* What this task involves *
In the entries that follow, find the line containing "DIRTY c addr Hc)", then output exactly every line from the first through that one.

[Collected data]
============
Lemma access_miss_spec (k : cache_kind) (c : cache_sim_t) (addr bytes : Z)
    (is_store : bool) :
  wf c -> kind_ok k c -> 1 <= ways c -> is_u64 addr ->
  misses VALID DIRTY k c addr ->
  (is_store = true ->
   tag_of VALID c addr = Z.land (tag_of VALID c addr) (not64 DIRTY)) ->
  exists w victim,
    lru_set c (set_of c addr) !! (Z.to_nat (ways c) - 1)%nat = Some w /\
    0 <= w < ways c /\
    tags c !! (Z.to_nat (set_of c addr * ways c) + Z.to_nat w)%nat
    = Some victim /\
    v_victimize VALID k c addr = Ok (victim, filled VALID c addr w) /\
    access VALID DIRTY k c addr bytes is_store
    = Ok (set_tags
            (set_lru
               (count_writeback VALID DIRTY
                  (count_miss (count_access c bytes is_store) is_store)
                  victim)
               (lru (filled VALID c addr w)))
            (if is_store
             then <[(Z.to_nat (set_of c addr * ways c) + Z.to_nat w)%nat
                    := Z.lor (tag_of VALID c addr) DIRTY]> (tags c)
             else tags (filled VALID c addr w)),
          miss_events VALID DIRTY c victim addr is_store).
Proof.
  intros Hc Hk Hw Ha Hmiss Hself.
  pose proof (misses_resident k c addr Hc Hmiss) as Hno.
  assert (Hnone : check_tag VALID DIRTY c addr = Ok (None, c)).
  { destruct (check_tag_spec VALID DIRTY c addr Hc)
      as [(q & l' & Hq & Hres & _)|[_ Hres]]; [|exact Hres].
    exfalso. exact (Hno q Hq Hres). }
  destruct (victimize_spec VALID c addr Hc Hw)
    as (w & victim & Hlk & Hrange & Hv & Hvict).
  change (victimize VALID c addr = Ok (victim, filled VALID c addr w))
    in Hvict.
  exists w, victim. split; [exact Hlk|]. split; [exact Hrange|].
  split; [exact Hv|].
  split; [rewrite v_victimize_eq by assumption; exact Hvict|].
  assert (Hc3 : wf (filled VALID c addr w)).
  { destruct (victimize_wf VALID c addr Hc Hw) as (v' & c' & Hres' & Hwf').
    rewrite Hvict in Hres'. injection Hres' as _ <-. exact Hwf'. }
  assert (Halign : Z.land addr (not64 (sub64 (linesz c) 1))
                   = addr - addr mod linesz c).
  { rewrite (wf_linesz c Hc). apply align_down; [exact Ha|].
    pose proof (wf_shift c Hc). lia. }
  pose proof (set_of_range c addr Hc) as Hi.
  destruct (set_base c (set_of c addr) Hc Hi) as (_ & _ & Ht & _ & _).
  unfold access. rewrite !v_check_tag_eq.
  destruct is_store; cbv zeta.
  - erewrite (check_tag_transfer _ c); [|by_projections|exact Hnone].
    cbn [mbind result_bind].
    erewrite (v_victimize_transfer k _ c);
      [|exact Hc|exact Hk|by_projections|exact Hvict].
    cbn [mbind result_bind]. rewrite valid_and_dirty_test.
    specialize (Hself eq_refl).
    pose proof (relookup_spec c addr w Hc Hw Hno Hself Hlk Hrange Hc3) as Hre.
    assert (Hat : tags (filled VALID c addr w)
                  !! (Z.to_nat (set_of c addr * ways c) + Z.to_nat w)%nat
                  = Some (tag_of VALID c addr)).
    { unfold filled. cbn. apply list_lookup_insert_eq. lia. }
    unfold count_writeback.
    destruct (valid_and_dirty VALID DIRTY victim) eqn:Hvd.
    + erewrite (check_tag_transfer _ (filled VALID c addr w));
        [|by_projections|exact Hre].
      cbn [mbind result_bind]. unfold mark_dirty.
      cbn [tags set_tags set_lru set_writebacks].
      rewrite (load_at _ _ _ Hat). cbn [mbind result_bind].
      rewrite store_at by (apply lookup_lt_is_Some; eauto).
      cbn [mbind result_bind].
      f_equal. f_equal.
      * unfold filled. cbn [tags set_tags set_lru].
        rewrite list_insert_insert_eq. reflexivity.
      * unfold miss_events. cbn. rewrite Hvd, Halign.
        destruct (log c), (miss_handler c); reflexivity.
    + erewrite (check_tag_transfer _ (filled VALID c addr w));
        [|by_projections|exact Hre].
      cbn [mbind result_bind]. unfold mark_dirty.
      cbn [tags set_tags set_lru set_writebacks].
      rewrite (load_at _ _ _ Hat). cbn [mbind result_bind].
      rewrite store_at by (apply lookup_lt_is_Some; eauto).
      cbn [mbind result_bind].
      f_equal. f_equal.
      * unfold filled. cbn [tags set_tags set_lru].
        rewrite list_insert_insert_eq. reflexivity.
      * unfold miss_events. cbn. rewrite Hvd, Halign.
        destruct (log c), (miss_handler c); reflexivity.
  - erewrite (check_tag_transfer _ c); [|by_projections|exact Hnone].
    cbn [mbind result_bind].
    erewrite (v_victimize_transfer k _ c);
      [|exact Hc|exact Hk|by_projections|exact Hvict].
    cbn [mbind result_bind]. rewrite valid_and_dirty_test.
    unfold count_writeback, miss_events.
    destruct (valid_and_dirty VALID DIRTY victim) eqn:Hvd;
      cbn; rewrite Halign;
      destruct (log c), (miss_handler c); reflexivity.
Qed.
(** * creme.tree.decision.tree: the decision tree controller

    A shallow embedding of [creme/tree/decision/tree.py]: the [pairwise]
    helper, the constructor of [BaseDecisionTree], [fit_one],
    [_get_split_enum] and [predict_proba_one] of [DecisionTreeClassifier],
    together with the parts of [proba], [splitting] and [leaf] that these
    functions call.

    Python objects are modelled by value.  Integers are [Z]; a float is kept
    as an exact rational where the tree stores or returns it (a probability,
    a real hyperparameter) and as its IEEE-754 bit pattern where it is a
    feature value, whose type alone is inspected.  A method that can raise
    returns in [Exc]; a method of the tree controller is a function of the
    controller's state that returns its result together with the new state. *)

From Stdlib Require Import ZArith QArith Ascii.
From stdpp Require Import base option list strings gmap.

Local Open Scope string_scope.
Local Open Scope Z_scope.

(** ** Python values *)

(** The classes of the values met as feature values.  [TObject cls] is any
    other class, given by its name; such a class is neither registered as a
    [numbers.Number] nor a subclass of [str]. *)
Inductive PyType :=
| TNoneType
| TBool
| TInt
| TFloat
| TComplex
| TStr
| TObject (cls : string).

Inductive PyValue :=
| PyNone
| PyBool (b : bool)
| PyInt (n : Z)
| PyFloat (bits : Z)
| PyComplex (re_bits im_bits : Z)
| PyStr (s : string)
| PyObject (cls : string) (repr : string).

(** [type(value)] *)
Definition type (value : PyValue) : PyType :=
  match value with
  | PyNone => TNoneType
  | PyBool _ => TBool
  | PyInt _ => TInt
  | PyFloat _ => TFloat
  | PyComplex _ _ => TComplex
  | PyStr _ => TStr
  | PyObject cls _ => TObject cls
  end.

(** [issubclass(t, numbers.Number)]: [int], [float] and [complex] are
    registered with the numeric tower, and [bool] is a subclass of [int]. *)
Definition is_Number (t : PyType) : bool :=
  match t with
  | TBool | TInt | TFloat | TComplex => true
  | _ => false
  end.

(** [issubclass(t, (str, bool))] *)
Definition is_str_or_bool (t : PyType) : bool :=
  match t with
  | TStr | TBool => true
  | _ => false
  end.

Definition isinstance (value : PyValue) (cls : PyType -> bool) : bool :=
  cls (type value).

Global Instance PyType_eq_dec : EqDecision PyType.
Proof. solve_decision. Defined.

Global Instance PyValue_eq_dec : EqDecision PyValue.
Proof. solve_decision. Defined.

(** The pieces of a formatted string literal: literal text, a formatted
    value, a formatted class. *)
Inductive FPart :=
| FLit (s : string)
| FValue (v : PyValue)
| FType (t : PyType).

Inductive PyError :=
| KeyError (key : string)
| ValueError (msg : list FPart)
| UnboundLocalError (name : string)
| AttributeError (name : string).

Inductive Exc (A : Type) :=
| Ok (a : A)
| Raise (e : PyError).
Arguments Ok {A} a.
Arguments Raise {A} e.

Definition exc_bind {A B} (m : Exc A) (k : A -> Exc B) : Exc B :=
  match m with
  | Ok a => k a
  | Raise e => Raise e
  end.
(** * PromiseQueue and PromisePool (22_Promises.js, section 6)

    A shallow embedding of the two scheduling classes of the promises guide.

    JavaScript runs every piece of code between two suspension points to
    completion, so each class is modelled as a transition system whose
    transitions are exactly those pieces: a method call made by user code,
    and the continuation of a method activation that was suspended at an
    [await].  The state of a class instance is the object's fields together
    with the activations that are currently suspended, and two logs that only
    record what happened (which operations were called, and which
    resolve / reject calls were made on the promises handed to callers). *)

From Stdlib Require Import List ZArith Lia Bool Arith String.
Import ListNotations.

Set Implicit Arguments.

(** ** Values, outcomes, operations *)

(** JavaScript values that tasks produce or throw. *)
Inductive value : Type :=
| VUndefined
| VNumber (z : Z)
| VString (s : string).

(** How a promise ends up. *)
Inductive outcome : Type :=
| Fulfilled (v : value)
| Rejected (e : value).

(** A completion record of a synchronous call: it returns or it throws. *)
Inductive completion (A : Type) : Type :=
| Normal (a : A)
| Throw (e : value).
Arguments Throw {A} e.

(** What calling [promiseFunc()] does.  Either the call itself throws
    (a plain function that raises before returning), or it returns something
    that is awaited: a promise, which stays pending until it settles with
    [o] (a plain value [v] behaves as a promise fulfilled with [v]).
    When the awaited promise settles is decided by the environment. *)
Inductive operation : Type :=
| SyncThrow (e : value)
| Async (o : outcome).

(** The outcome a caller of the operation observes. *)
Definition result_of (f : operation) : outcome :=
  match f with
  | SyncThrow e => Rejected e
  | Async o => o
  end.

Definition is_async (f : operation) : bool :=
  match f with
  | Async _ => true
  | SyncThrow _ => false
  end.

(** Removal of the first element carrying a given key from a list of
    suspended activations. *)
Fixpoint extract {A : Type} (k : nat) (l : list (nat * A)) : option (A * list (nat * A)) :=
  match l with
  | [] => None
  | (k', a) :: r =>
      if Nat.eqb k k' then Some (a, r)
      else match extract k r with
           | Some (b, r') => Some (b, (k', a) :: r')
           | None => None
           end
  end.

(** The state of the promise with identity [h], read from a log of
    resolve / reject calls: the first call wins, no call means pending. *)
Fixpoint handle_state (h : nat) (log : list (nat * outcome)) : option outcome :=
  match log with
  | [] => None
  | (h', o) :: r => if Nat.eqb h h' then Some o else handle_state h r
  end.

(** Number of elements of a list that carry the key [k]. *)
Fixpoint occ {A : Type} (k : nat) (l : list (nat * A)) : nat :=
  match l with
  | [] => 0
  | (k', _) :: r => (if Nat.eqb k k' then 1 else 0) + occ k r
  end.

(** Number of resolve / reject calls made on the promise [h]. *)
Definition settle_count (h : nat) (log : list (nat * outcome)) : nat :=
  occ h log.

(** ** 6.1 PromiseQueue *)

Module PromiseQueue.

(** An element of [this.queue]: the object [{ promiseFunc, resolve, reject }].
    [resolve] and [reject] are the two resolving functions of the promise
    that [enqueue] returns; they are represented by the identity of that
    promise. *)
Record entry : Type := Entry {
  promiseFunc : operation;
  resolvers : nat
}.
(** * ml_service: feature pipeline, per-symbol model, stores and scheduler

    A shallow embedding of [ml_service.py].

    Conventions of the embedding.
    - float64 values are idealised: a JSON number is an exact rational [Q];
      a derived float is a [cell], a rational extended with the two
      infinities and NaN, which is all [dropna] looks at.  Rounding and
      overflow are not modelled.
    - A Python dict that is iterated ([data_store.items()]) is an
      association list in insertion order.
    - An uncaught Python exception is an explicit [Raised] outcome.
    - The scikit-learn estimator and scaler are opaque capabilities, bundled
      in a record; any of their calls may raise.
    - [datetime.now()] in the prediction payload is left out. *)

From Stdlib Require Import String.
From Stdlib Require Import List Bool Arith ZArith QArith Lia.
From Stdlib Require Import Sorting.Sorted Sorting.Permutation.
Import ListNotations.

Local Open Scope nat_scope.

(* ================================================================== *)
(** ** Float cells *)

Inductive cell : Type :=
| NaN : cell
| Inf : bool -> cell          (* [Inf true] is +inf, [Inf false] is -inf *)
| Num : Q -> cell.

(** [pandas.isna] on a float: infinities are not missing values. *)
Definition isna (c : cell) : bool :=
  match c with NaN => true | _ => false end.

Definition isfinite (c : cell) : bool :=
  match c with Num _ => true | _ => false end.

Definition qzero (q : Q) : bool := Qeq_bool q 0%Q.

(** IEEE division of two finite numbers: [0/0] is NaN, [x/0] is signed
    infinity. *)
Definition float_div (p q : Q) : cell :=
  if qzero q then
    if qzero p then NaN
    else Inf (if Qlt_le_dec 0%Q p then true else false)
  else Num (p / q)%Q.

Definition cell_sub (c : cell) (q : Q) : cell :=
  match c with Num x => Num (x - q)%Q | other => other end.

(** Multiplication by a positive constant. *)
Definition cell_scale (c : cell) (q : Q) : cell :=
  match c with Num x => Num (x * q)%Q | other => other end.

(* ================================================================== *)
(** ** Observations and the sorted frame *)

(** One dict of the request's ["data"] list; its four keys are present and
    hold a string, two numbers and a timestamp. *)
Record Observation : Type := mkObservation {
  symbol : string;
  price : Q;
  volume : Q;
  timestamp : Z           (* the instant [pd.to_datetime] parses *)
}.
============
* Solution to the problem *
Lemma access_miss_spec (k : cache_kind) (c : cache_sim_t) (addr bytes : Z)
    (is_store : bool) :
  wf c -> kind_ok k c -> 1 <= ways c -> is_u64 addr ->
  misses VALID DIRTY k c addr ->
  (is_store = true ->
   tag_of VALID c addr = Z.land (tag_of VALID c addr) (not64 DIRTY)) ->
  exists w victim,
    lru_set c (set_of c addr) !! (Z.to_nat (ways c) - 1)%nat = Some w /\
    0 <= w < ways c /\
    tags c !! (Z.to_nat (set_of c addr * ways c) + Z.to_nat w)%nat
    = Some victim /\
    v_victimize VALID k c addr = Ok (victim, filled VALID c addr w) /\
    access VALID DIRTY k c addr bytes is_store
    = Ok (set_tags
            (set_lru
               (count_writeback VALID DIRTY
                  (count_miss (count_access c bytes is_store) is_store)
                  victim)
               (lru (filled VALID c addr w)))
            (if is_store
             then <[(Z.to_nat (set_of c addr * ways c) + Z.to_nat w)%nat
                    := Z.lor (tag_of VALID c addr) DIRTY]> (tags c)
             else tags (filled VALID c addr w)),
          miss_events VALID DIRTY c victim addr is_store).
Proof.
  intros Hc Hk Hw Ha Hmiss Hself.
  pose proof (misses_resident k c addr Hc Hmiss) as Hno.
  assert (Hnone : check_tag VALID DIRTY c addr = Ok (None, c)).
  { destruct (check_tag_spec VALID DIRTY c addr Hc)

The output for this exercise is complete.